Source data:
#[export] Instance ebind_proper {A B} :
  Proper (eff_eq ==> pointwise_relation A eff_eq ==> eff_eq) (@ebind S E A B).
Proof.
  intros m1 m2 Hm k1 k2 Hk s. unfold ebind. rewrite Hm.
  destruct (m2 s) as [[e|a] s']; [done|apply Hk].
Qed.

#[export] Instance try_catch_proper {A} :
  Proper (eff_eq ==> pointwise_relation E eff_eq ==> eff_eq) (@try_catch S E A).
Proof.
  intros m1 m2 Hm h1 h2 Hh s. unfold try_catch. rewrite Hm.
  destruct (m2 s) as [[e|a] s']; [apply Hh|done].
Qed.

#[export] Instance exec_proper {A} :
  Proper (eff_eq ==> eq ==> eq) (@exec S E A).
Proof. intros m1 m2 Hm s _ <-. unfold exec. by rewrite Hm. Qed.

Lemma ebind_ret_l {A B} (a : A) (k : A → Eff S E B) : (x <- eret a ;; k x) ≈ k a.
Proof. done. Qed.

Lemma ebind_ret_r {A} (m : Eff S E A) : (x <- m ;; eret x) ≈ m.
Proof. intros s. by eff_cases m s. Qed.

Lemma ebind_assoc {A B C} (m : Eff S E A) (k : A → Eff S E B) (h : B → Eff S E C) :
  (y <- (x <- m ;; k x) ;; h y) ≈ (x <- m ;; y <- k x ;; h y).
Proof. intros s. by eff_cases m s. Qed.

Lemma ebind_throw {A B} (e : E) (k : A → Eff S E B) : (x <- throw e ;; k x) ≈ throw e.
Proof. done. Qed.

Lemma try_catch_ret {A} (a : A) (h : E → Eff S E A) : try_catch (eret a) h ≈ eret a.
Proof. done. Qed.

Lemma try_catch_throw {A} (e : E) (h : E → Eff S E A) : try_catch (throw e) h ≈ h e.
Proof. done. Qed.

(** A [try] whose handler returns lets no exception escape. *)
Lemma try_catch_returns {A} (m : Eff S E A) (h : E → Eff S E A) s :
  (∀ e s', returns (h e) s') → returns (try_catch m h) s.
Proof.
  intros Hh. eff_cases m s; [apply Hh|by eexists].
Qed.

Lemma returns_ret {A} (a : A) s : returns (eret (S:=S) (E:=E) a) s.
Proof. by exists a. Qed.

Lemma returns_gets {A} (f : S → A) s : returns (gets (E:=E) f) s.
Proof. by exists (f s). Qed.

Lemma returns_modify (f : S → S) s : returns (modify (E:=E) f) s.
Proof. by exists tt. Qed.

Lemma returns_bind {A B} (m : Eff S E A) (k : A → Eff S E B) s :
  returns m s → (∀ a s', returns (k a) s') → returns (x <- m ;; k x) s.
Proof.
  intros [a Ha] Hk. unfold returns, ebind in *.
  destruct (m s) as [[e|a'] s']; simplify_eq/=. apply Hk.
Qed.

(** A computation that always returns needs no handler. *)
Lemma try_catch_safe {A} (m : Eff S E A) (h : E → Eff S E A) :
  (∀ s, returns m s) → try_catch m h ≈ m.
Proof.
  intros Hm s. destruct (Hm s) as [a Ha]. by eff_cases m s.
Qed.

(** The handler can be entered after a step that always returns: what the
    step did to the state is kept either way. *)
Lemma try_catch_bind_safe {A B} (m : Eff S E A) (k : A → Eff S E B) (h : E → Eff S E B) :
  (∀ s, returns m s) → try_catch (x <- m ;; k x) h ≈ (x <- m ;; try_catch (k x) h).
Proof.
  intros Hm s. destruct (Hm s) as [a Ha]. by eff_cases m s.
Qed.

Lemma exec_bind {A B} (m : Eff S E A) (k : A → Eff S E B) s a :
  (m s).1 = inr a → exec (x <- m ;; k x) s = exec (k a) (exec m s).
Proof.
  unfold exec, ebind. destruct (m s) as [[e|a'] s']; naive_solver.
Qed.
(* ===== verification/Wire.v ===== *)
(** * Wire: what goes to and comes from [/maire/run]

    The request of [handleSendMessage] ([App.tsx], lines 42-52): a POST to
    [/maire/run] whose body is the JSON text of an object with the members
    [original_prompt], [topology] and [models], in that order.  The body is
    kept as the value handed to [JSON.stringify]; the text itself is the
    platform's business.

    The response, as far as the program looks at it: its [status], from
    which the Fetch standard derives [ok] (a status from 200 to 299), and
    the error the program throws for a response that is not [ok]
    (line 55). *)

From S2P Require Import Prelude Decimal JsValue Config.

Record Request : Type := mkRequest {
  req_url : string;
  req_method : string;
  req_headers : list (string * string);
  req_body : JsValue;
}.

(** The object literal of lines 47-51. *)
Definition request_payload (content : string) (topology : Topology)
    (enabledModels : list string) : JsValue :=
  VObj [ ("original_prompt", VStr content);
         ("topology", VStr topology);
         ("models", VArr (VStr <$> enabledModels)) ].

(** The arguments of [fetch], lines 42-52. *)
Definition run_request (content : string) (topology : Topology)
    (enabledModels : list string) : Request :=
  mkRequest "/maire/run" "POST" [("Content-Type", "application/json")]
    (request_payload content topology enabledModels).

#[export] Instance Request_eq_dec : EqDecision Request.
Proof. solve_decision. Defined.

Record Response : Type := mkResponse { status : N }.

#[export] Instance Response_eq_dec : EqDecision Response.
Proof. solve_decision. Defined.

(** [response.ok] *)
Definition ok (response : Response) : bool :=
  (200 <=? status response)%N && (status response <=? 299)%N.

(** [new Error(`HTTP error! status: ${response.status}`)], line 55. *)
Definition http_error (response : Response) : JsError :=
  new_Error ("HTTP error! status: " +:+ toString (status response)).

(** What an awaited promise settles with. *)
Definition Settled (A : Type) : Type := JsError + A.

Section wire.
Implicit Types (content : string) (topology : Topology) (ids : list string).

Lemma ok_range response : ok response = true ↔ (200 ≤ status response ≤ 299)%N.
Proof. unfold ok. rewrite andb_true_iff, !N.leb_le. done. Qed.

#[export] Instance VStr_inj : Inj (=) (=) VStr.
Proof. by intros s1 s2 [=]. Qed.

(** Two requests with the same body were built from the same prompt,
    topology and ids. *)
Lemma request_payload_inj content1 topology1 ids1 content2 topology2 ids2 :
  request_payload content1 topology1 ids1 = request_payload content2 topology2 ids2 →
  content1 = content2 ∧ topology1 = topology2 ∧ ids1 = ids2.
Proof. intros [= -> -> Hids]. by apply (inj (fmap VStr)) in Hids. Qed.

Lemma http_error_toString response :
  error_toString (http_error response) =
  "Error: HTTP error! status: " +:+ toString (status response).
Proof. done. Qed.

(** The status of a refused response can be read off the error text. *)
Lemma http_error_inj response1 response2 :
  error_toString (http_error response1) = error_toString (http_error response2) →
  status response1 = status response2.
Proof.
  rewrite !http_error_toString. intros Heq%(inj (String.app _)).
  by apply (inj toString).
Qed.

End wire.

(** The request built for the prompt "hello" under the topology
    "standard-chain" with grok and claude enabled and gpt-4 disabled is a
    POST to /maire/run whose body has the three members of the wire
    contract, the disabled model left out. *)
Theorem run_request_scenario :
  run_request "hello" "standard-chain"
    (enabledModels [mkModel "grok" "Grok" true; mkModel "claude" "Claude" true;
                    mkModel "gpt-4" "GPT-4" false])
  = mkRequest "/maire/run" "POST" [("Content-Type", "application/json")]
      (VObj [ ("original_prompt", VStr "hello");
              ("topology", VStr "standard-chain");
              ("models", VArr [VStr "grok"; VStr "claude"]) ]).
Proof. done. Qed.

## Work instruction
What is wanted is every line from the first line of the entries through the line that contains "#[export] Instance exec_proper", given again exactly.

## Solved exercise
#[export] Instance ebind_proper {A B} :
  Proper (eff_eq ==> pointwise_relation A eff_eq ==> eff_eq) (@ebind S E A B).
Proof.
  intros m1 m2 Hm k1 k2 Hk s. unfold ebind. rewrite Hm.
  destruct (m2 s) as [[e|a] s']; [done|apply Hk].
Qed.

#[export] Instance try_catch_proper {A} :
  Proper (eff_eq ==> pointwise_relation E eff_eq ==> eff_eq) (@try_catch S E A).
Proof.
  intros m1 m2 Hm h1 h2 Hh s. unfold try_catch. rewrite Hm.
  destruct (m2 s) as [[e|a] s']; [apply Hh|done].
Qed.

#[export] Instance exec_proper {A} :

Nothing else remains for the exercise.